Expert effects and an impressive pedigree cap a horror anthology series
Every day, Watch This offers staff recommendations inspired by a new movie coming out that week. This week: Get in the holiday spirit with these horror anthology films, which offer several scary stories for the price of one.
Tales From The Darkside: The Movie (1990)
Tales From The Darkside is the middle child of horror anthology series, coming a decade after Rod Serling’s Night Gallery and ending one year before its punny younger sibling, Tales From The Crypt. (Amazing Stories is more like a cousin.) But its horror roots are strong: Created by George Romero as a serialized spin on his Creepshow films, the TV series featured scripts from a who’s who of horror writers like Stephen King, Clive Barker, and Michael McDowell.
The film version, 1990’s Tales From The Darkside: The Movie, has a similar pedigree, including screenplay contributions by Romero and McDowell. Director John Harrison began his career as Romero’s assistant director on Creepshow; like his mentor, Harrison was heavily influenced by ’50s EC horror comics, although the visual references here are less explicit than the comic-book animation used to frame Creepshow. Instead, we get a glossy, retro-styled wraparound story starring Debbie Harry as a perfectly coiffed cannibalistic housewife with plans to roast snot-nosed brat Matthew Lawrence for dinner. In classic Arabian Nights fashion, the resourceful youngster manages to delay his doom by reading Harry three stories from her favorite book, called (you guessed it) Tales From The Darkside.
Remarkably even for a horror anthology and arranged in order of intensity, the tales themselves, like everything EC-influenced, lean heavily on ironic twists and poetic justice. The first, “Lot 249,” is based on an Arthur Conan Doyle story and drags a bit, although it’s got mummies—perhaps the only monsters a Romero-style zombie could beat in a foot race—so that’s to be expected. Steve Buscemi stars as an antiquities grad student with a vendetta against ’80s yuppies Christian Slater and Julianne Moore, who try to swindle him out of a scholarship. (If you’ve ever wanted to see Julianne Moore fight a mummy, this is your best—and possibly only—opportunity, unless her career takes a weird turn in the next few years.)

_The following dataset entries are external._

Lemma Process_Cleanup_spec y p x a vs k sp m : cleanable y p x a vs k sp m -> exists y', Process_Cleanup p y = Ret (Val tt, y') /\ cleaned y y' p x a vs k sp m.
Proof.
  intros [[Hx Ha] (c & Hc & Hid) [Hct Hcs] [Hnd Hdead] [Hvs Hrd] Hws (t & Ht & Htw & Htd) (Hsp & Hpt & Htree) [Hst Hns]].
  destruct (free_memory_spec k (mem_objects y) (v_base <$> vs) sp (pmem y) m Hpt Htree Hst Hns) as (sp1 & m1 & sp2 & HF & HFA & Hfree). set (m2 := m1) in HFA.
  unfold Process_Cleanup. rewrite (sys_val CurrentProcess _ y (process_ (ker y) (current_thread_ (sch (ker y)))) y) by done.
  rewrite (sys_proc _ c) by done. rewrite (sys_proc p x) by done. rewrite (proj2 (Z.eqb_neq _ _) Hid).
  set (x1 := mkProcess (id_ x) (vmas_ x) (Some PROC_CLEANUP) (exit_code_ x) (next_thread_id_ x) (threads_ x)). set (y1 := with_proc p x1 y).
  rewrite (sys_val (set_pstate p PROC_CLEANUP) _ y tt y1) by (unfold set_pstate; by rewrite (sys_proc p x)).
  destruct (cleanup_threads_spec (threads_ x) p x1 a vs y1 sp sp1 m1) as (s' & HC & HR); try done.
  { cbn. by rewrite lookup_insert_eq. }
  { eapply Forall_impl; [exact Hrd|]. intros v. by apply ready_same. }
  rewrite (sys_val _ _ y1 _ _ HC). set (y2 := with_kstacks _ _). destruct (proj1 (ReleaseAll_empties_or_faults t Htw) Htd) as (t' & HRA & Hempty).
  set (y3 := with_ker (with_tables (<[p := t']> (tables (ker y2))) (ker y2)) y2).
  rewrite (sys_updates _ _ y2 tt y3) by (cbn [ker tables with_sch with_ker with_kstacks y2 y1 with_proc with_pmem with_space]; rewrite Ht; cbn [deref mbind res_bind]; by rewrite HRA).
  rewrite Ha, (sys_space a _ _ y3 sp1 OK sp2 m2) by (first [exact HFA|cbn; by rewrite lookup_insert_eq]).
  unfold PANIC_ON_ERR. rewrite decide_True by done. match goal with |- context [(mret tt ≫= _) ?z] => set (y4 := z); rewrite (sys_val (mret tt) _ z tt z) by done end.
  rewrite (sys_proc p x1) by (cbn; by rewrite lookup_insert_eq). eexists. split; [done|]. destruct HR as [R1 R2 R3 R4 R5].
  change (sch (ker y1)) with (sch (ker y)) in *. split; cbn [procs with_proc y4 y3 y2 y1 with_pmem with_space with_ker with_kstacks ker sch with_tables with_sch].
  - by rewrite insert_insert_eq.
  - intros u Hu. rewrite R4. case_decide as Hin; [done|]. destruct (Hdead u Hu) as [E|E].
    + destruct Hin. rewrite Hvs. by apply list_elem_of_filter.
    + rewrite decide_False; [done|]. intros (v & Hv & Hw)%elem_of_waiters. rewrite Forall_forall in Hrd. pose proof (rd_blocked _ _ _ (Hrd v Hv) u Hw). congruence.
  - intros u Hu. rewrite R4, R3. rewrite decide_False, decide_True by (first [done|rewrite Hvs; intros [E _]%list_elem_of_filter;
      apply elem_of_waiters in Hu as (v & Hv & Hw); rewrite Forall_forall in Hrd; pose proof (rd_blocked _ _ _ (Hrd v Hv) u Hw); congruence]).
    split; [done|]. set_solver.
  - intros u Hu Hw. rewrite R4, !decide_False; [done|done|]. rewrite Hvs. by intros [_ ?]%list_elem_of_filter.
  - done.
  - by exists t'.
  - done.
  - exists sp2. split; [|exact Hfree]. change (<[a := sp2]> (<[a := sp1]> (spaces y)) = <[a := sp2]> (spaces y)). by rewrite insert_insert_eq.
  - done.
Qed.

The second story, ”Cat From Hell,” also has a bone to pick with rich people, and cat people as well. Beloved character actor William Hickey and New York Doll-turned-character actor David Johansen star, as Hickey hires professional hitman Johansen (it’s a good look for him) to kill a cat that has already decimated several members of his moneyed family. Originally written for Creepshow 2 from a story by Stephen King, “Cat From Hell” is the closest in look and spirit to Romero’s original Creepshow, saturating each scene in dramatic blue light and featuring the same kind of morally diseased aristocrats as in Creepshow’s “Father’s Day” segment. “Cat From Hell” climaxes with some cartoonishly grotesque special effects from a team led by Tom Savini protégé Greg Nicotero and legendary Exorcist makeup artist Dick Smith.
But it’s the last segment, “Lover’s Vow,” that really showcases the artistry and technical sophistication of practical effects in the last days of the pre-CGI era. This one stars James Remar as Preston, a bohemian artist type who sees something he shouldn’t have—a grotesque gargoyle chowing down on one of his fellow bar patrons—late one night. The creature spares Preston’s life, as long as he promises never to tell anyone what he’s seen. That same night, he meets a woman, Carola (Rae Dawn Chong), with whom he eventually settles down and has a couple of kids. On their 10th wedding anniversary, Preston tells Carola he’s going to tell her something he’s never told anyone, a confession that takes an ironic turn, because this is an EC comics story.
With all this in mind, is it any surprise that Savini calls Tales From The Darkside: The Movie “the real Creepshow 3”?
Availability: Tales From The Darkside: The Movie is available on DVD from Amazon, Netflix, or possibly your local video store/library. It’s also currently streaming on Netflix, and is available to rent or purchase from the major digital services.